Senator Joe Manchin (D-Coal) said he could not endorse Bloom Rankin’s confirmation. Manchin has accepted more money from fossil fuel interests than any other senator during the current cycle.

Since the beginning of this year, state legislatures in West Virginia, Oklahoma, and Indiana have introduced a version of a law drafted by the American Legislative Exchange Council that it calls the Energy Discrimination Elimination Act. The legislative responsibilities:

“American and fossil energy producers… are among the most socially and environmentally responsible companies responsible for the world’s banks are portfolioworthy… crediting fossil energy companies financing for the purpose of decarbonizing their lendings and marketing their environmental credentials.”

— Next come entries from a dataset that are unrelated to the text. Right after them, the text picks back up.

(* ===== verification/InitiatorRuns.v ===== *)
(** * Runs of a payment

    Along any sequence of transitions that starts no further transfer, the
    secret of each transfer is revealed at most once and at most one payment per
    transfer is reported. *)

From Stdlib Require Import ZArith Lia Strings.Byte.
From stdpp Require Import base functions gmap list strings pretty.
From S2P Require Import Prelude Encoding MediationFee State Events ChannelViews ChannelValidation ChannelSend ChannelHandlers TaskState World Mediator Initiator InitiatorManager LockSets ChannelInvariant BalanceProofMessages LockOperations StateTransition TransferTheorems Reachability ChannelFrame SecretRegistration WorldLogic MediatorInvariant MediatorPhases MediatorForwarding ChannelTheorems InitiatorInvariant InitiatorRoutes InitiatorSteps InitiatorDispatch InitiatorTheorems.

(** ** Counting *)

Definition reveals_secret (secrethash : bytes) (event : Event) : bool :=
  match event with SendSecretReveal _ _ h => bool_decide (h = secrethash) | _ => false end.
Definition reports_payment (event : Event) : bool :=
  match event with EventPaymentSentSuccess _ _ _ _ _ _ _ => true | _ => false end.

Definition reveals (secrethash : bytes) (evs : list Event) : nat :=
  length (List.filter (reveals_secret secrethash) evs).
Definition payments (evs : list Event) : nat := length (List.filter reports_payment evs).

Lemma reveals_app h e1 e2 : reveals h (e1 ++ e2) = (reveals h e1 + reveals h e2)%nat.
Proof. unfold reveals. by rewrite List.filter_app, length_app. Qed.

Lemma payments_app e1 e2 : payments (e1 ++ e2) = (payments e1 + payments e2)%nat.
Proof. unfold payments. by rewrite List.filter_app, length_app. Qed.

Lemma harmless_counts h evs : Forall harmless evs -> reveals h evs = 0%nat /\ payments evs = 0%nat.
Proof.
  unfold reveals, payments. induction 1 as [|ev evs Hev _ IH]; [done|]. by destruct ev.
Qed.

(** What may still happen: the secret of the transfer with this hash was not
    requested yet; the transfers that may still be paid. *)
Definition unrequested (secrethash : bytes) (o : option InitiatorPaymentState) : nat :=
  match st ← o; od_get secrethash (transfers st) with
  | Some it => if it_received_secret_request it then 0 else 1
  | None => 0
  end.
Definition unpaid (o : option InitiatorPaymentState) : nat :=
  match o with Some st => length (transfers st) | None => 0 end.

Section Runs.
Context `{Externals} {Random : Type} `{RandomGen Random}.
Implicit Types (st : InitiatorPaymentState) (w : World Random).

Definition spends (o : option InitiatorPaymentState) (evs : list Event) (o' : option InitiatorPaymentState) : Prop :=
  (forall h, (reveals h evs + unrequested h o' <= unrequested h o)%nat) /\
  (payments evs + unpaid o' <= unpaid o)%nat.

Lemma spends_trans o1 e1 o2 e2 o3 : spends o1 e1 o2 -> spends o2 e2 o3 -> spends o1 (e1 ++ e2) o3.
Proof.
  intros [R1 P1] [R2 P2]. split; [|rewrite payments_app; lia]. intros h. rewrite reveals_app.
  specialize (R1 h). specialize (R2 h). lia.
Qed.

Lemma transfers_step_unrequested h st st' :
  transfers_step st st' -> (unrequested h (Some st') <= unrequested h (Some st))%nat.
Proof.
  intros Hs. unfold unrequested. cbn. destruct (od_get h (transfers st')) as [it'|] eqn:Hg; [|lia].
  destruct (Hs _ _ Hg) as (it & -> & [[_ _ _ _ Hr] _]).
  destruct (it_received_secret_request it); [by rewrite Hr|]. destruct (it_received_secret_request it'); lia.
Qed.

Lemma transfers_step_unpaid st st' :
  payment_wf st' -> transfers_step st st' -> (unpaid (Some st') <= unpaid (Some st))%nat.
Proof.
  intros Hwf Hs. cbn. rewrite <- !(length_fmap fst). apply submseteq_length, NoDup_submseteq; [apply Hwf|].
  intros h Hin. destruct (od_get h (transfers st')) as [it'|] eqn:Hg; [|by apply od_get_None in Hg].
  destruct (Hs _ _ Hg) as (it & Hg' & _). apply od_get_Some_elem in Hg'.
  apply list_elem_of_fmap. by exists (h, it).
Qed.

Lemma harmless_spends st evs st' :
  payment_wf st' -> transfers_step st st' -> Forall harmless evs -> spends (Some st) evs (Some st').
Proof.
  intros Hwf Hs Hq. split.
  - intros h. destruct (harmless_counts h evs Hq) as [-> _]. by apply transfers_step_unrequested.
  - destruct (harmless_counts [] evs Hq) as [_ ->]. by apply transfers_step_unpaid.
Qed.

(** One call for one transfer. *)
Lemma state_transition_counts it sc ch (prng : Random) block_number it' keep evs ch' prng' :
  transfer_wf it ->
  initiator.state_transition it sc ch prng block_number = Ok (it', keep, evs, ch', prng') ->
  (Forall harmless evs \/ exists msg bp h, sc = SCBlock msg /\ evs = bp :: h /\ Forall harmless h /\
     (forall s, reveals_secret s bp = false) /\ reports_payment bp = false) \/
  (keep = true /\ it_received_secret_request it = false /\ it_received_secret_request it' = true /\
   exists msg secret, evs = [SendSecretReveal msg secret (lock_secrethash (ltu_lock (it_transfer it)))]) \/
  (keep = false /\ payments evs = 1%nat /\ forall h, reveals h evs = 0%nat).
Proof.
  intros Hwf. unfold initiator.state_transition.
  assert (Hpaid : forall ch1 secret h, initiator.events_for_unlock_lock it ch1 secret h prng block_number = Ok (evs, ch', prng') ->
    payments evs = 1%nat /\ forall h, reveals h evs = 0%nat).
  { intros ch1 secret h (mid & meta & ev & Hs & ->)%events_for_unlock_lock_inv.
    apply send_unlock_inv in Hs as (l & bp & msg & our & _ & _ & _ & _ & _ & -> & _). done. }
  destruct sc; try (by intros [= _ _ <- _ _]; left; left).
  - unfold initiator.handle_block. cbv zeta. destruct (_ !! _) as [lock|]; [|by intros [= _ _ <- _ _]; left; left].
    destruct (ok _ && _); [|by intros [= _ _ <- _ _]; left; left].
    intros ([[ch1 evs1] g] & Hsend & [= _ _ <- _ _])%bind_Ok_inv. left.
    case_bool_decide; [|injection Hsend as _ <- _; left; by repeat constructor].
    apply send_lock_expired_inv in Hsend as [_ [(_ & -> & _)|(bp & msg & _ & _ & -> & _)]]; [left; by repeat constructor|].
    right. do 3 eexists. split; [done|]. split; [reflexivity|]. by repeat constructor.
  - intros (-> & ch1 & _ & [(_ & -> & _)|(-> & _ & _ & _ & Hrun)])%handle_onchain_secretreveal_inv; [by left; left|].
    right. right. split; [done|]. by eapply Hpaid.
  - intros (-> & [(_ & -> & _)|(-> & _ & _ & Hrun)])%handle_offchain_secretreveal_inv; [by left; left|].
    right. right. split; [done|]. by eapply Hpaid.
  - unfold initiator.handle_secretrequest. cbv zeta. destruct (negb _); [by intros [= _ _ <- _ _]; left; left|].
    destruct (get_lock _ _); [|done]. destruct (it_received_secret_request it) eqn:Hr; [by intros [= _ _ <- _ _]; left; left|].
    destruct (_ && _ && _) eqn:Hv; [|intros [= _ _ <- _ _]; left; left; by repeat constructor].
    apply andb_prop in Hv as [_ Hne%negb_true_iff%bool_decide_eq_false].
    destruct (message_identifier_from_prng prng). intros [= <- <- <- _ _]. right. left.
    do 3 (split; [done|]). unfold SendSecretReveal_init.
    destruct (tw_secret _ Hwf) as [Hnil|Esec]; [done|]. rewrite Esec, (tw_hash _ Hwf). eauto.
Qed.

Lemma od_del_length {K V} `{EqDecision K} k (d : list (K * V)) v :
  od_get k d = Some v -> length d = S (length (od_del k d)).
Proof. induction d as [|[k' v'] d IH]; csimpl; [done|]. case_decide; [done|]. intros Hg. cbn. by rewrite IH. Qed.

Lemma subdispatch_spends st h it sc channels block_number w w' st' evs :
  payment_wf st -> od_get h (transfers st) = Some it ->
  initiator_manager.subdispatch_to_initiatortransfer st h it sc channels block_number w = Ok (st', evs, w') ->
  spends (Some st) evs (Some st').
Proof.
  intros Hwf Hget Hsub. destruct (subdispatch_spec _ _ _ _ _ _ _ _ _ _ Hwf Hget Hsub) as (Hwf' & Hs & _).
  destruct (subdispatch_inv _ _ _ _ _ _ _ _ _ _ Hwf Hget Hsub)
    as [(_ & -> & -> & _)|(l & it' & keep & ch & g & Hl & Hrun & _ & ->)]; [by apply harmless_spends|].
  destruct (pw_transfers _ Hwf _ _ Hget) as [Eh Htw].
  destruct (state_transition_counts _ _ _ _ _ _ _ _ _ _ Htw Hrun)
    as [[Hq|(msg & ev & more & _ & -> & Hq & Hnr & Hnp)]|[(-> & Hr & Hr' & msg & secret & ->)|(-> & Hp & Hno)]].
  - by apply harmless_spends.
  - destruct (harmless_spends _ _ _ Hwf' Hs Hq) as [R P]. unfold spends, reveals, payments in *. cbn [List.filter].
    rewrite Hnp. split; [|done]. intros h'. rewrite Hnr. apply R.
  - split; [intros h'|by apply transfers_step_unpaid]. unfold reveals. cbn [List.filter reveals_secret].
    rewrite Eh. case_bool_decide as Heq; [|by apply transfers_step_unrequested]. subst h'.
    unfold unrequested. cbn. rewrite od_get_set, decide_True by done. by rewrite Hget, Hr, Hr'.
  - split; [intros h'; rewrite Hno; by apply transfers_step_unrequested|].
    rewrite Hp. cbn. rewrite (od_del_length _ _ _ Hget). lia.
Qed.

Lemma subdispatch_to_transfers_spends sc channels block_number keys st w w' st' evs :
  payment_wf st ->
  initiator_manager.subdispatch_to_transfers st keys sc channels block_number w = Ok (st', evs, w') ->
  spends (Some st) evs (Some st').
Proof.
  revert st w evs. induction keys as [|h keys IH]; intros st w evs Hwf; cbn [initiator_manager.subdispatch_to_transfers].
  { intros [= <- <- _]. by apply harmless_spends. }
  destruct (od_get h (transfers st)) as [it|] eqn:Hget; [|by intros [[=] _]%lift_inv].
  intros ([st1 evs1] & w1 & Hsub & Hrun)%M_bind_inv.
  apply M_bind_inv in Hrun as ([st2 evs2] & w2 & Hrest & Hrun). injection Hrun as <- <- <-.
  destruct (subdispatch_spec _ _ _ _ _ _ _ _ _ _ Hwf Hget Hsub) as (Hwf1 & _).
  eapply spends_trans; [eapply subdispatch_spends; [exact Hwf | exact Hget | exact Hsub]|]. by eapply IH.
Qed.

Lemma handle_secretreveal_spends st sc h msg channels block_number w w' st' evs :
  payment_wf st ->
  initiator_manager.handle_secretreveal st sc h msg channels block_number w = Ok (st', evs, w') ->
  spends (Some st) evs (Some st').
Proof.
  intros Hwf. unfold initiator_manager.handle_secretreveal.
  destruct (od_get h _) as [it|] eqn:Hget; [|intros [= <- <- _]; by apply harmless_spends].
  intros ([] & w1 & [_ ->]%lift_inv & Hrun)%M_bind_inv.
  apply M_bind_inv in Hrun as ([st1 evs1] & w1 & Hsub & Hrun). injection Hrun as <- <- _.
  pose proof (subdispatch_spends _ _ _ _ _ _ _ _ _ _ Hwf Hget Hsub) as Hsp.
  destruct (subdispatch_spec _ _ _ _ _ _ _ _ _ _ Hwf Hget Hsub) as (Hwf1 & _).
  destruct (negb _); [|done]. rewrite <- (app_nil_r evs1). eapply spends_trans; [exact Hsp|].
  apply harmless_spends; [by apply payment_wf_cancel_others | apply transfers_step_cancel | done].
Qed.

Lemma dispatch_spends st sc channels ad block_number w w' o evs :
  payment_wf st -> initiator_declared sc -> starts_transfer sc = false ->
  initiator_manager.dispatch (Some st) sc channels ad block_number w = Ok (o, evs, w') -> spends (Some st) evs o.
Proof.
  intros Hwf Hdecl Hno Hd.
  destruct (dispatch_running _ _ _ _ _ _ _ _ _ Hwf Hdecl Hd) as (st' & -> & Hwf' & Hs & _). specialize (Hs Hno).
  revert Hd. unfold initiator_manager.dispatch. cbv zeta.
  destruct sc; try discriminate Hno; try (intros [= <- <- _]; by apply harmless_spends);
    intros (st1 & [= <-] & Hrun)%task_dispatched.
  - by eapply subdispatch_to_transfers_spends.
  - by eapply handle_secretreveal_spends.
  - apply initiator_lock_expired_spec in Hrun as (_ & Hq & _). by apply harmless_spends.
  - by eapply handle_secretreveal_spends.
  - apply lift_inv in Hrun as [Hrun _]. apply handle_failroute_spec in Hrun as (_ & _ & Hq); [|done].
    by apply harmless_spends.
  - revert Hrun. unfold initiator_manager.handle_secretrequest.
    destruct (od_get _ _) as [it|] eqn:Hget; [|intros [= <- <- _]; by apply harmless_spends].
    case_bool_decide; [intros [= <- <- _]; by apply harmless_spends|]. by eapply subdispatch_spends.
  - apply M_bind_inv in Hrun as (heap & w1 & [= <- <-] & [Hrun _]%lift_inv).
    apply cancel_transfers_spec in Hrun as (_ & _ & Hq); [by apply harmless_spends | done | apply Hwf |].
    intros h it Hin. apply od_get_elem; [apply Hwf | done].
Qed.

(** ** Sequences of transitions *)

(** Transitions of a task that start no transfer, with whatever channels, block
    numbers and changes of the world by other tasks in between. *)
Inductive payment_run : option InitiatorPaymentState -> list Event -> option InitiatorPaymentState -> Prop :=
  | payment_run_nil o : payment_run o [] o
  | payment_run_step o sc channels ad block_number w w' o1 evs1 evs2 o2 :
      initiator_declared sc -> starts_transfer sc = false ->
      initiator_manager.state_transition o sc channels ad block_number w = Ok (o1, evs1, w') ->
      payment_run o1 evs2 o2 -> payment_run o (evs1 ++ evs2) o2.

Lemma state_transition_spends o sc channels ad block_number w w' o' evs :
  (forall st, o = Some st -> payment_wf st) -> initiator_declared sc -> starts_transfer sc = false ->
  initiator_manager.state_transition o sc channels ad block_number w = Ok (o', evs, w') ->
  spends o evs o' /\ forall st, o' = Some st -> payment_wf st.
Proof.
  intros Hwf Hdecl Hno (o1 & Hd & Ho)%initiator_transition_inv. destruct o as [st|].
  - pose proof (dispatch_spends _ _ _ _ _ _ _ _ _ (Hwf st eq_refl) Hdecl Hno Hd) as [R P].
    destruct (dispatch_running _ _ _ _ _ _ _ _ _ (Hwf st eq_refl) Hdecl Hd) as (st' & -> & Hwf' & _).
    destruct o' as [st2|].
    + destruct (Ho st2 eq_refl) as [[= <-] _]. split; [by split|]. by intros st2 [= <-].
    + split; [|done]. split; [intros h; specialize (R h)|]; cbn in *; lia.
  - revert Hd. unfold initiator_manager.dispatch. cbv zeta.
    assert (o' = None \/ exists st, o' = Some st) as [->|(st & ->)] by (destruct o'; eauto).
    + destruct sc; try discriminate Hno; try (by intros [[=] _]%lift_inv); by intros [= <- <- _].
    + destruct (Ho st eq_refl) as [-> _]. destruct sc; try discriminate Hno; try (by intros [[=] _]%lift_inv); by intros [=].
Qed.

(** C14. A payment is made once.  Along any run of a payment that starts no
    further transfer, each transfer reveals its secret at most once, and never
    after the request for it was answered or refused; and no more payments are
    reported than the payment has transfers, so one for a payment that was just
    started. *)
Theorem initiator_acts_once st evs o :
  payment_wf st -> payment_run (Some st) evs o ->
  (payments evs <= length (transfers st))%nat /\
  forall h it, od_get h (transfers st) = Some it ->
    (reveals h evs <= if it_received_secret_request it then 0 else 1)%nat.
Proof.
  intros Hwf Hrun. assert (Hs : spends (Some st) evs o).
  { assert (Hwf' : forall st', Some st = Some st' -> payment_wf st') by (by intros st' [= <-]).
    revert Hwf'. generalize (Some st) Hrun. clear. intros o0 Hrun.
    induction Hrun as [o|o sc channels ad block_number w w' o1 evs1 evs2 o2 Hdecl Hno Hstep _ IH]; intros Hwf.
    - split; [intros h|]; cbn; lia.
    - destruct (state_transition_spends _ _ _ _ _ _ _ _ _ Hwf Hdecl Hno Hstep) as [Hs Hwf'].
      eapply spends_trans; [exact Hs | by apply IH]. }
  destruct Hs as [R P]. split; [cbn in P; lia|]. intros h it Hg. specialize (R h).
  unfold unrequested in R at 2. cbn in R. rewrite Hg in R. lia.
Qed.
End Runs.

This backward-looking Act is analogous to companies that refuse to advertise with cigarette companies, or that choose iPhones over Blackberries, or prefer digital to analog clocks, who use laptops instead of typewriters, or text rather than listening to an answering machine, or who rely on digital databases instead of punch cards. Stick with the Golden Age, the Act intimates, even if it’s harming us or holding us back from being fully actualized individuals in a healthy society.

Being last century, though, is less important to many policymakers than protecting their own financial interests. Big Oil knows that. Boycotting fossil fuel companies comes with stiff consequences.